(** * Sylvan's lock-less unique table (src/src/llmsset.c)

    A shallow embedding of the hash set that backs Sylvan's node table.
    The C code is translated function by function:

    - [uint64_t] values are integers of [Z]; every operation that can leave
      the range [0, 2^64) is followed by an explicit reduction ([wrap64]),
      and [~x] on a 64-bit word is [not64 x];
    - the arrays obtained from [mmap] ([table], [data], [bitmap1] ...
      [bitmap4]) are finite maps from word offsets to words; an offset that
      was never written reads as [0], which is what an anonymous mapping
      delivers;
    - the thread-local [my_region] is a finite map from worker ids to
      words, a worker without an entry holding the value [(uint64_t)-1];
      it is the [__thread] variable that tls.h declares on ELF targets,
      where LOCALIZE_THREAD_LOCAL declares nothing and a function that
      assigns to [my_region] assigns to the thread-local itself;
    - the client callbacks are function-valued fields, [None] for [NULL];
    - an offset into an array ([my_region*8], [2*cidx]) is an integer that
      is not reduced: for the buckets of a table that fits into the address
      space, the offsets that the code computes stay far below 2^64;
    - loops that C writes as [for (;;)] take a [nat] of fuel and return
      [None] when it runs out; the totality lemmas below give the amount of
      fuel that is always enough.

    The embedding describes executions in which calls into the table do not
    overlap: a [cas] therefore fails only when the word really differs from
    the expected value.  That is the situation of all statements below,
    which speak of completed calls on a quiescent table. *)

From Stdlib Require Import ZArith Lia List Bool.
From stdpp Require Import gmap relations.
From Equations Require Import Equations.

Local Open Scope Z_scope.

(** ** 64-bit words *)

Definition wrap64 (x : Z) : Z := x mod 2 ^ 64.

(** [~x] for a [uint64_t] x. *)
Definition not64 (x : Z) : Z := Z.lxor x 0xffffffffffffffff.

(** [__builtin_clzl(x)] for a non-zero 64-bit x. *)
Definition clzl (x : Z) : Z := 63 - Z.log2 x.

(** [(uint64_t)-1]: "no region" in [my_region], "no bucket" as a result of
    [claim_data_bucket]. *)
Definition MINUS_ONE : Z := 0xffffffffffffffff.

(** ** Memory *)

Definition rd (m : gmap Z Z) (i : Z) : Z := default 0 (m !! i).
Definition wr (m : gmap Z Z) (i v : Z) : gmap Z Z := <[i := v]> m.

(** [cas(ptr, old, new)] when no other worker interferes. *)
Definition cas (m : gmap Z Z) (i old new : Z) : gmap Z Z * bool :=
  if rd m i =? old then (wr m i new, true) else (m, false).

(** ** Constants of llmsset.c *)

Definition MASK_INDEX : Z := 0x00000fffffffffff.
Definition MASK_HASH  : Z := 0xfffff00000000000.

(** [LINE_SIZE] comes from sylvan_config.h; the value is the one of the
    "Example values" comment of llmsset.c. *)
Definition LINE_SIZE : Z := 64.
Definition HASH_PER_CL : Z := LINE_SIZE / 8.
Definition CL_MASK : Z := not64 (LINE_SIZE / 8 - 1).
Definition CL_MASK_R : Z := LINE_SIZE / 8 - 1.

(** ** hash16 *)

Definition rotl64 (x r : Z) : Z :=
  Z.lor (wrap64 (Z.shiftl x r)) (Z.shiftr x (64 - r)).

Definition rehash16_mul (a b seed : Z) : Z :=
  let prime := 1099511628211 in
  let hash := seed in
  let hash := Z.lxor hash a in
  let hash := rotl64 hash 47 in
  let hash := wrap64 (hash * prime) in
  let hash := Z.lxor hash b in
  let hash := rotl64 hash 31 in
  let hash := wrap64 (hash * prime) in
  Z.lxor hash (Z.shiftr hash 32).

(** The seed with which [llmsset_lookup2] and [llmsset_rehash_bucket]
    start. *)
Definition HASH_SEED : Z := 14695981039346656037.

(** ** The table *)

Record llmsset := mk_llmsset {
  table : gmap Z Z;        (* table with hashes *)
  data : gmap Z Z;         (* table with values, two words per bucket *)
  bitmap1 : gmap Z Z;      (* ownership bitmap (per 512 buckets) *)
  bitmap2 : gmap Z Z;      (* bitmap for "contains data" *)
  bitmap3 : gmap Z Z;      (* bitmap for "notify on death" *)
  bitmap4 : gmap Z Z;      (* allocated by llmsset_create, not used *)
  max_size : Z;
  table_size : Z;
  mask : Z;                (* only with LLMSSET_MASK *)
  threshold : Z;
  hash_cb : option (Z -> Z -> Z -> Z);
  equals_cb : option (Z -> Z -> Z -> Z -> bool);
  dead_cb : option (Z -> bool);   (* applied to dead_ctx already *)
  my_region : gmap Z Z     (* DECLARE_THREAD_LOCAL(my_region, uint64_t) *)
}.

Definition set_table (dbs : llmsset) (t : gmap Z Z) : llmsset :=
  mk_llmsset t (data dbs) (bitmap1 dbs) (bitmap2 dbs) (bitmap3 dbs)
    (bitmap4 dbs) (max_size dbs) (table_size dbs) (mask dbs) (threshold dbs)
    (hash_cb dbs) (equals_cb dbs) (dead_cb dbs) (my_region dbs).
(** X23. the summary report is the header followed by one block per
    name, in the order the names were first added.  A result under a new
    name appends its block; a result under a known name keeps the names as
    they are, and of two results added under one name the second alone is
    reported. *)
Theorem summary_report_blocks (self : SeafloorReports.analysis_results) (name : string)
    (result result' : SeafloorReports.analysis_result) :
  SeafloorReports.generate_summary_report SeafloorReports.init = report_header /\
  (name ∉ map fst self ->
   SeafloorReports.generate_summary_report
     (SeafloorReports.add_analysis_result self name result)
   = (SeafloorReports.generate_summary_report self ++ report_block name result)%string) /\
  (name ∈ map fst self ->
   map fst (SeafloorReports.add_analysis_result self name result) = map fst self) /\
  SeafloorReports.generate_summary_report
    (SeafloorReports.add_analysis_result
       (SeafloorReports.add_analysis_result self name result) name result')
  = SeafloorReports.generate_summary_report
      (SeafloorReports.add_analysis_result self name result').
Proof.
  unfold SeafloorReports.add_analysis_result. split; [|split; [|split]].
  - by rewrite generate_summary_report_blocks.
  - intros Hfresh. rewrite !generate_summary_report_blocks, dict_set_fresh by done.
    by rewrite fold_left_app.
  - apply dict_set_keys.
  - by rewrite dict_set_twice.
Qed.
(** * Phaser FX: effect controllers and the FX component of a Game Object

    A shallow embedding of the three source files

    - the [Blur] controller (constructor and [color] accessor),
    - the [Displacement] controller (constructor and [setTexture]),
    - [gameobjects/components/FX.js], the mixin that keeps the list of
      controllers of a Game Object,

    followed by the properties established about them. *)

From Stdlib Require Import ZArith Lia Bool.
From Stdlib Require Import Floats.SpecFloat.
From stdpp Require Import base option list gmap strings relations.

Local Open Scope Z_scope.

(** ** JavaScript values *)

(** A JavaScript Number is an IEEE 754 binary64 float. *)
Module Number.

Definition prec : Z := 53.
Definition emax : Z := 1024.

Definition number : Type := spec_float.

Definition NaN : number := S754_nan.

Definition add (a b : number) : number := SFadd prec emax a b.
Definition mul (a b : number) : number := SFmul prec emax a b.
Definition div (a b : number) : number := SFdiv prec emax a b.

(** The Number that an integer literal, or the integer result of a
    bitwise operator, denotes.  Exact for every [|z| <= 2^53]. *)
Definition of_Z (z : Z) : number := binary_normalize prec emax z 0 false.

(** 32-bit two's complement wrap-around: the representative of [z]
    modulo [2^32] in [-2^31, 2^31). *)
Definition wrap32 (z : Z) : Z := (z + 2 ^ 31) mod 2 ^ 32 - 2 ^ 31.

(** The mathematical integer [sign(x) * floor(abs(x))] of a finite
    Number. *)
Definition truncate (s : bool) (m : positive) (e : Z) : Z :=
  let mag := if 0 <=? e then Z.pos m * 2 ^ e else Z.pos m / 2 ^ (- e) in
  if s then - mag else mag.

(** ECMAScript ToInt32: NaN, the zeros and the infinities give 0; a
    finite Number is truncated towards zero and wrapped to 32 bits. *)
Definition ToInt32 (x : number) : Z :=
  match x with
  | S754_finite s m e => wrap32 (truncate s m e)
  | _ => 0
  end.

(** [a << n], [a >> n], [a & b] on operands already converted by
    ToInt32; the shift count is a literal below 32 at every use. *)
Definition shl (a n : Z) : Z := wrap32 (Z.shiftl a n).
Definition sar (a n : Z) : Z := Z.shiftr a n.
Definition band (a b : Z) : Z := Z.land a b.

End Number.

Import Number.

(** The values a parameter or a property holds in this code: a missing
    argument is [undefined]; every documented parameter is a number or
    a boolean flag. *)
Inductive jsval : Type :=
  | undefined
  | null
  | boolean (b : bool)
  | num (n : number).
(** Two and four digits, as [appendInt] writes them. *)
Lemma appendInt_2 x :
  0 <= x <= 99 -> appendInt x 2 = str2 (x / 10) (x mod 10) "".
Proof.
  intros H. unfold appendInt, str2.
  destruct (Z.ltb_spec x 0); [lia|].
  rewrite Z.abs_eq by lia.
  change 20%nat with (S (S 18)).
  rewrite decimal_S.
  destruct (Z.ltb_spec x 10).
  - cbn. replace (x / 10) with 0 by zdiv. reflexivity.
  - rewrite decimal_S.
    destruct (Z.ltb_spec (x / 10) 10); [|zdiv].
    cbn. replace (x / 10 mod 10) with (x / 10) by zdiv. reflexivity.
Qed.

Lemma appendInt_4 x :
  0 <= x <= 9999 ->
  appendInt x 4
  = str4 (x / 1000) (x / 100 mod 10) (x / 10 mod 10) (x mod 10) "".
Proof.
  intros H. unfold appendInt, str4, str2.
  destruct (Z.ltb_spec x 0); [lia|].
  rewrite Z.abs_eq by lia.
  change 20%nat with (S (S (S (S 16)))).
  rewrite decimal_S.
  destruct (Z.ltb_spec x 10).
  { cbn. replace (x / 1000) with 0 by zdiv.
    replace (x / 100 mod 10) with 0 by zdiv.
    replace (x / 10 mod 10) with 0 by zdiv. reflexivity. }
  rewrite decimal_S.
  destruct (Z.ltb_spec (x / 10) 10).
  { cbn. replace (x / 1000) with 0 by zdiv.
    replace (x / 100 mod 10) with 0 by zdiv. reflexivity. }
  rewrite decimal_S.
  destruct (Z.ltb_spec (x / 10 / 10) 10).
  { cbn. replace (x / 1000) with 0 by zdiv.
    replace (x / 10 / 10 mod 10) with (x / 100 mod 10) by zdiv.
    reflexivity. }
  rewrite decimal_S.
  destruct (Z.ltb_spec (x / 10 / 10 / 10) 10); [|zdiv].
  cbn. replace (x / 10 / 10 / 10 mod 10) with (x / 1000) by zdiv.
  replace (x / 10 / 10 mod 10) with (x / 100 mod 10) by zdiv.
  reflexivity.
Qed.

Lemma getnum_str2 a b rest fixed :
  0 <= a <= 9 -> 0 <= b <= 9 ->
  getnum (str2 a b rest) fixed = Some (a * 10 + b, rest).
Proof.
  intros Ha Hb. unfold getnum, str2.
  rewrite !isDigitChar_digitChar, !digitVal_digitChar by assumption.
  reflexivity.
Qed.

Lemma atoi_str4 a b c d :
  0 <= a <= 9 -> 0 <= b <= 9 -> 0 <= c <= 9 -> 0 <= d <= 9 ->
  atoi (str4 a b c d "") = Some (a * 1000 + b * 100 + c * 10 + d).
Proof.
  intros Ha Hb Hc Hd. unfold atoi, str4, str2.
  destruct (digitChar_not_sign a Ha) as [-> ->].
  cbn [leadingInt].
  rewrite !isDigitChar_digitChar, !digitVal_digitChar by assumption.
  f_equal. lia.
Qed.

Lemma parseYMD_head c0 c1 c2 c3 tail :
  parseYMD (String c0 (String c1 (String c2 (String c3 tail))))
  = bind (guard (isDigitChar c0)) (fun _ =>
    bind (atoi (String c0 (String c1 (String c2 (String c3 ""))))) (fun year =>
    bind (skip tail "-" false) (fun value =>
    bind (getnum value true) (fun '(month, value) =>
    bind (guard (negb ((month <=? 0) || (12 <? month)))) (fun _ =>
    bind (skip value "-" false) (fun value =>
    bind (getnum value true) (fun '(day, value) =>
    Some (year, month, day, value)))))))).
Proof.
  unfold parseYMD.
  cbn [isDigit String.get String.length Nat.leb String.substring Nat.sub].
  rewrite Nat.sub_0_r, substring_all, andb_true_r.
  replace (String.substring 0 0 tail) with "" by (destruct tail; reflexivity).
  reflexivity.
Qed.

Lemma skip_dash rest : skip (String "-" rest) "-" false = Some rest.
Proof. reflexivity. Qed.

(** The date chunks read back what [appendInt] wrote. *)
Lemma parseYMD_format y m d rest :
  0 <= y <= 9999 -> 1 <= m <= 12 -> 0 <= d <= 99 ->
  parseYMD (appendInt y 4 ++ "-" ++ appendInt m 2 ++ "-" ++ appendInt d 2
            ++ rest)%string
  = Some (y, m, d, rest).
Proof.
  intros Hy Hm Hd.
  rewrite appendInt_4, !appendInt_2 by lia.
  unfold str4, str2. cbn [append].
  rewrite parseYMD_head.
  rewrite isDigitChar_digitChar by zdiv.
  change (String (digitChar (y / 1000)) _)
    with (str4 (y / 1000) (y / 100 mod 10) (y / 10 mod 10) (y mod 10) "").
  rewrite atoi_str4 by zdiv.
  cbn [guard bind]. rewrite skip_dash. cbn [bind].
  change (String (digitChar (m / 10)) (String (digitChar (m mod 10)) ?r))
    with (str2 (m / 10) (m mod 10) r).
  rewrite getnum_str2 by zdiv.
  cbn [bind].
  replace (m / 10 * 10 + m mod 10) with m by zdiv.
  destruct (Z.leb_spec m 0); [lia|].
  destruct (Z.ltb_spec 12 m); [lia|].
  cbn [orb negb guard bind]. rewrite skip_dash. cbn [bind].
  change (String (digitChar (d / 10)) (String (digitChar (d mod 10)) ?r))
    with (str2 (d / 10) (d mod 10) r).
  rewrite getnum_str2 by zdiv.
  cbn [bind]. repeat f_equal; zdiv.
Qed.

End ParseFacts.

(** * Facts about the history handler *)

Module HistoryFacts.
Import GoStrings Store GoTime Handlers Calendar History TimeFacts.

Lemma clamp now start stop l :
  Forall (notAfter now) l ->
  Forall (notAfter now)
    (windowsOf
       (let stop := if Before now stop then now else stop in
        if After start now then Break l
        else Continue (l ++ [mkDateFilter start stop]))).
Proof.
  intros Hl. cbv zeta. unfold Before, After.
  destruct (Z.gtb_spec start now); cbn [windowsOf]; [assumption|].
  apply Forall_app. split; [assumption|].
  constructor; [|constructor].
  unfold notAfter. cbn [Start End].
  destruct (Z.ltb_spec now stop); lia.
Qed.

Lemma dayWindow_notAfter loc now nowStart nowEnd i l :
  Forall (notAfter now) l ->
  Forall (notAfter now) (windowsOf (dayWindow loc now nowStart nowEnd i l)).
Proof. intros Hl. unfold dayWindow. apply clamp, Hl. Qed.

Lemma hourWindow_notAfter now i hour l :
  Forall (notAfter now) l ->
  Forall (notAfter now) (windowsOf (hourWindow now i hour l)).
Proof.
  intros Hl. unfold hourWindow.
  destruct (ParseDateTimeZone _) as [[start ?]|]; [|constructor].
  destruct (Split "-" hour) as [|? [|hi ?]]; try constructor.
  destruct (ParseDateTimeZone _) as [[stop zone]|]; [|constructor].
  apply clamp, Hl.
Qed.

Lemma hourLoop_notAfter now i hourArray : forall l,
  Forall (notAfter now) l ->
  Forall (notAfter now) (windowsOf (hourLoop now i hourArray l)).
Proof.
  induction hourArray as [|hour hs IH]; intros l Hl; cbn [hourLoop].
  - exact Hl.
  - pose proof (hourWindow_notAfter now i hour l Hl) as H.
    destruct (hourWindow now i hour l); cbn [windowsOf] in *;
      try assumption; try constructor.
    apply IH, H.
Qed.

Lemma dateLoop_notAfter loc now nowStart nowEnd hours hourArray stop fuel :
  forall i l,
  Forall (notAfter now) l ->
  Forall (notAfter now)
    (loopWindows
       (dateLoop fuel loc now nowStart nowEnd hours hourArray stop i l)).
Proof.
  induction fuel as [|fuel IH]; intros i l Hl; cbn [dateLoop].
  - constructor.
  - destruct (After i stop); [exact Hl|].
    match goal with
    | |- context [match ?b with Continue _ => _ | _ => _ end] =>
        assert (H : Forall (notAfter now) (windowsOf b));
        [| destruct b; cbn [windowsOf loopWindows] in *;
           try assumption; try constructor; apply IH, H ]
    end.
    destruct (_ || _);
      [apply dayWindow_notAfter | apply hourLoop_notAfter]; exact Hl.
Qed.

Lemma insertFilter_Forall (P : DateFilter -> Prop) f l :
  P f -> Forall P l -> Forall P (insertFilter f l).
Proof.
  intros Hf Hl. induction Hl as [|x l Hx Hl IH]; cbn [insertFilter].
  - constructor; [assumption|constructor].
  - destruct (Before (Start x) (Start f)); constructor; auto.
Qed.

Lemma SliceStable_Forall (P : DateFilter -> Prop) l :
  Forall P l -> Forall P (SliceStable l).
Proof.
  intros Hl. induction Hl; cbn; [constructor|].
  apply insertFilter_Forall; assumption.
Qed.

(** The date loop ends within [passes]: each pass moves [i] by a day. *)
Lemma dateLoop_ends loc now nowStart nowEnd hours hourArray stop fuel :
  forall i l,
  (1 <= fuel)%nat ->
  (i <= stop -> (stop - i) / (24 * Hour) + 2 <= Z.of_nat fuel) ->
  dateLoop fuel loc now nowStart nowEnd hours hourArray stop i l
  <> OutOfFuel.
Proof.
  induction fuel as [|fuel IH]; intros i l H1 H2; [lia|].
  cbn [dateLoop]. unfold After.
  destruct (Z.gtb_spec i stop); [discriminate|].
  specialize (H2 ltac:(lia)).
  match goal with
  | |- context [match ?b with Continue _ => _ | _ => _ end] => destruct b
  end; try discriminate.
  rewrite (AddDate_day 0 i : AddDate UTC i 0 0 1 = _).
  assert (Hd : 0 < 24 * Hour) by (unfold Hour, Minute, Second; lia).
  assert (0 <= (stop - i) / (24 * Hour)) by (apply Z.div_pos; lia).
  apply IH; [lia|].
  intros Hi.
  replace (stop - (i + 24 * Hour)) with (stop - i + (-1) * (24 * Hour)) by lia.
  rewrite Z.div_add by lia. lia.
Qed.

Lemma handleChatHistory_bounded app now ctx req :
  handleChatHistory app now ctx req <> Unbounded.
Proof.
  unfold handleChatHistory.
  destruct (room ctx); [|discriminate].
  destruct (ParseDate (From req)) as [start|]; [|discriminate].
  destruct (ParseDate (Until req)) as [stop|]; [|discriminate].
  unfold After. destruct (Z.gtb_spec start stop); [discriminate|].
  match goal with
  | |- context [dateLoop ?f ?a ?b ?c ?d ?e ?g ?h ?i ?j] =>
      pose proof (dateLoop_ends a b c d e g h f i j) as Hends;
      destruct (dateLoop f a b c d e g h i j)
  end; try discriminate.
  exfalso. apply Hends; [unfold passes; lia | | reflexivity].
  intros _. unfold passes.
  assert (Hd : 0 < 24 * Hour) by (unfold Hour, Minute, Second; lia).
  assert (0 <= (stop - start) / (24 * Hour)) by (apply Z.div_pos; lia).
  lia.
Qed.

End HistoryFacts.

(** * The hour ranges of a history request *)

Module HourFacts.
Import GoStrings Store GoTime Handlers Calendar History.
Import TimeFacts ParseFacts HistoryFacts.

Lemma append_assoc (a b c : string) : ((a ++ b) ++ c = a ++ (b ++ c))%string.
Proof. induction a as [|x a IH]; cbn; [reflexivity | now rewrite IH]. Qed.

Lemma dayNumber_midnight k : dayNumber (k * (24 * Hour)) = k.
Proof.
  unfold dayNumber, abs, sec, UTC, FixedZone, offsetAt, Hour, Minute, Second,
    secondsPerDay.
  cbn [fst]. zdiv.
Qed.

(** A date written by [Format] and followed by a clock reads back as
    the same day, whatever the clock is. *)
Lemma ParseDateTimeZone_format i rest :
  firstDay <= dayNumber i <= lastDay ->
  ParseDateTimeZone (FormatDate UTC i ++ rest)
  = match parseClock rest with
    | Some (h, mi, s, ns, zone) =>
        Some (Date (Year UTC i) (Month UTC i) (Day UTC i) h mi s ns UTC
              - zone * Second, zone)
    | None => None
    end.
Proof.
  intros Hk.
  unfold ParseDateTimeZone, FormatDate, Year, Month, Day, DateOf.
  fold (dayNumber i).
  pose proof (absDate_spec (dayNumber i)) as Hs.
  pose proof (absDate_year (dayNumber i) Hk) as Hy.
  destruct (absDate (dayNumber i)) as [[y m] d]. cbn [fst snd] in *.
  destruct Hs as (Hm & Hd & He).
  pose proof (daysIn_le m y Hm) as Hle.
  rewrite !append_assoc.
  rewrite parseYMD_format by lia.
  cbn [bind].
  destruct (parseClock rest) as [[[[[h mi] s] ns] zone]|]; [|reflexivity].
  cbn [bind]. unfold dayInRange.
  destruct (Z.ltb_spec d 1); [lia|].
  destruct (Z.gtb_spec d (daysIn m y)); [lia|].
  reflexivity.
Qed.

--- Exercise details ---
The expected response is the material above given again line by line, from its first line to the line holding "- loops that", inclusive.

--- Solution to this exercise ---
(** * Sylvan's lock-less unique table (src/src/llmsset.c)

    A shallow embedding of the hash set that backs Sylvan's node table.
    The C code is translated function by function:

    - [uint64_t] values are integers of [Z]; every operation that can leave
      the range [0, 2^64) is followed by an explicit reduction ([wrap64]),
      and [~x] on a 64-bit word is [not64 x];
    - the arrays obtained from [mmap] ([table], [data], [bitmap1] ...
      [bitmap4]) are finite maps from word offsets to words; an offset that
      was never written reads as [0], which is what an anonymous mapping
      delivers;
    - the thread-local [my_region] is a finite map from worker ids to
      words, a worker without an entry holding the value [(uint64_t)-1];
      it is the [__thread] variable that tls.h declares on ELF targets,
      where LOCALIZE_THREAD_LOCAL declares nothing and a function that
      assigns to [my_region] assigns to the thread-local itself;
    - the client callbacks are function-valued fields, [None] for [NULL];
    - an offset into an array ([my_region*8], [2*cidx]) is an integer that
      is not reduced: for the buckets of a table that fits into the address
      space, the offsets that the code computes stay far below 2^64;
    - loops that C writes as [for (;;)] take a [nat] of fuel and return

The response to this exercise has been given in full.